Transcribe every record verbatim.

● WORKING DATA:

------------------------------

(** X10.  An [update] with too few bytes to complete a block only copies
    them: on a context as [init] and [update] leave it, holding [n]
    bytes, data of fewer than [128 - n] bytes are stored behind the [n]
    bytes, the rest of the buffer and the hash value stay as they are,
    the transform is not called, and the counters advance by the number
    of bytes. *)
Theorem update_short_input_is_only_buffered (small : bool)
  (ctx : Sha512_256Ctx) (data : list byte) :
  ctx_ok ctx →
  count ctx mod 128 + Z.of_nat (length data) < 128 →
  let n := Z.to_nat (count ctx mod 128) in
  let total := count ctx + Z.of_nat (length data) in
  MHD_SHA512_256_update small ctx data =
  (mkCtx (H ctx)
     (take n (buffer ctx) ++ data ++ drop (n + length data) (buffer ctx))
     (total mod 2 ^ 61)
     ((count_bits_hi ctx + total / 2 ^ 61) mod 2 ^ 64),
   []).
Proof.
  intros (Hb & Hc & Hhi) Hlen. cbv zeta.
  pose proof (Z.mod_pos_bound (count ctx) 128 ltac:(lia)) as Hn.
  destruct data as [|x data].
  { rewrite update_nil by done. cbn [length app].
    rewrite Nat.add_0_r, take_drop, Z.add_0_r.
    rewrite (Z.mod_small (count ctx)), Z.div_small, Z.add_0_r by lia.
    rewrite Z.mod_small by lia. by destruct ctx. }
  rewrite update_halves.
  destruct (0 =? Z.of_nat (length (x :: data))) eqn:E;
    [apply Z.eqb_eq in E; cbn in E; lia|].
  rewrite andb_false_r, land127, update_counters_spec by lia.
  rewrite update_data_short by (done || lia).
  cbn [H buffer count count_bits_hi].
  unfold count_after, count_bits_hi_after.
  by rewrite (Z.mod_small (count ctx + _) (2 ^ 64)) by lia.
Qed.

Lemma update_short_input_is_only_buffered_witness :
  ctx_ok (MHD_SHA512_256_init erased) ∧
  count (MHD_SHA512_256_init erased) mod 128
    + Z.of_nat (length [x61; x62; x63]) < 128 ∧
  snd (MHD_SHA512_256_update false (MHD_SHA512_256_init erased)
         [x61; x62; x63]) = [].
Proof.
  assert (ctx_ok (MHD_SHA512_256_init erased)) as Hok
    by (by apply init_ok).
  assert (count (MHD_SHA512_256_init erased) mod 128
          + Z.of_nat (length [x61; x62; x63]) < 128) as Hlen
    by (vm_compute; reflexivity).
  split; [exact Hok|]. split; [exact Hlen|].
  exact (f_equal snd (update_short_input_is_only_buffered false
                        (MHD_SHA512_256_init erased) [x61; x62; x63]
                        Hok Hlen)).
Defined.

------------------------------

● ANSWER BELOW:
(** X10.  An [update] with too few bytes to complete a block only copies
    them: on a context as [init] and [update] leave it, holding [n]
    bytes, data of fewer than [128 - n] bytes are stored behind the [n]
    bytes, the rest of the buffer and the hash value stay as they are,
    the transform is not called, and the counters advance by the number
    of bytes. *)
Theorem update_short_input_is_only_buffered (small : bool)
  (ctx : Sha512_256Ctx) (data : list byte) :
  ctx_ok ctx →
  count ctx mod 128 + Z.of_nat (length data) < 128 →
  let n := Z.to_nat (count ctx mod 128) in
  let total := count ctx + Z.of_nat (length data) in
  MHD_SHA512_256_update small ctx data =
  (mkCtx (H ctx)
     (take n (buffer ctx) ++ data ++ drop (n + length data) (buffer ctx))
     (total mod 2 ^ 61)
     ((count_bits_hi ctx + total / 2 ^ 61) mod 2 ^ 64),
   []).
Proof.
  intros (Hb & Hc & Hhi) Hlen. cbv zeta.
  pose proof (Z.mod_pos_bound (count ctx) 128 ltac:(lia)) as Hn.
  destruct data as [|x data].
  { rewrite update_nil by done. cbn [length app].
    rewrite Nat.add_0_r, take_drop, Z.add_0_r.
    rewrite (Z.mod_small (count ctx)), Z.div_small, Z.add_0_r by lia.
    rewrite Z.mod_small by lia. by destruct ctx. }
  rewrite update_halves.
  destruct (0 =? Z.of_nat (length (x :: data))) eqn:E;
    [apply Z.eqb_eq in E; cbn in E; lia|].
  rewrite andb_false_r, land127, update_counters_spec by lia.
  rewrite update_data_short by (done || lia).
  cbn [H buffer count count_bits_hi].
  unfold count_after, count_bits_hi_after.
  by rewrite (Z.mod_small (count ctx + _) (2 ^ 64)) by lia.
Qed.

Lemma update_short_input_is_only_buffered_witness :
  ctx_ok (MHD_SHA512_256_init erased) ∧
  count (MHD_SHA512_256_init erased) mod 128
    + Z.of_nat (length [x61; x62; x63]) < 128 ∧
  snd (MHD_SHA512_256_update false (MHD_SHA512_256_init erased)
         [x61; x62; x63]) = [].
Proof.
  assert (ctx_ok (MHD_SHA512_256_init erased)) as Hok
    by (by apply init_ok).
  assert (count (MHD_SHA512_256_init erased) mod 128
          + Z.of_nat (length [x61; x62; x63]) < 128) as Hlen
    by (vm_compute; reflexivity).
  split; [exact Hok|]. split; [exact Hlen|].
  exact (f_equal snd (update_short_input_is_only_buffered false
                        (MHD_SHA512_256_init erased) [x61; x62; x63]
                        Hok Hlen)).
Defined.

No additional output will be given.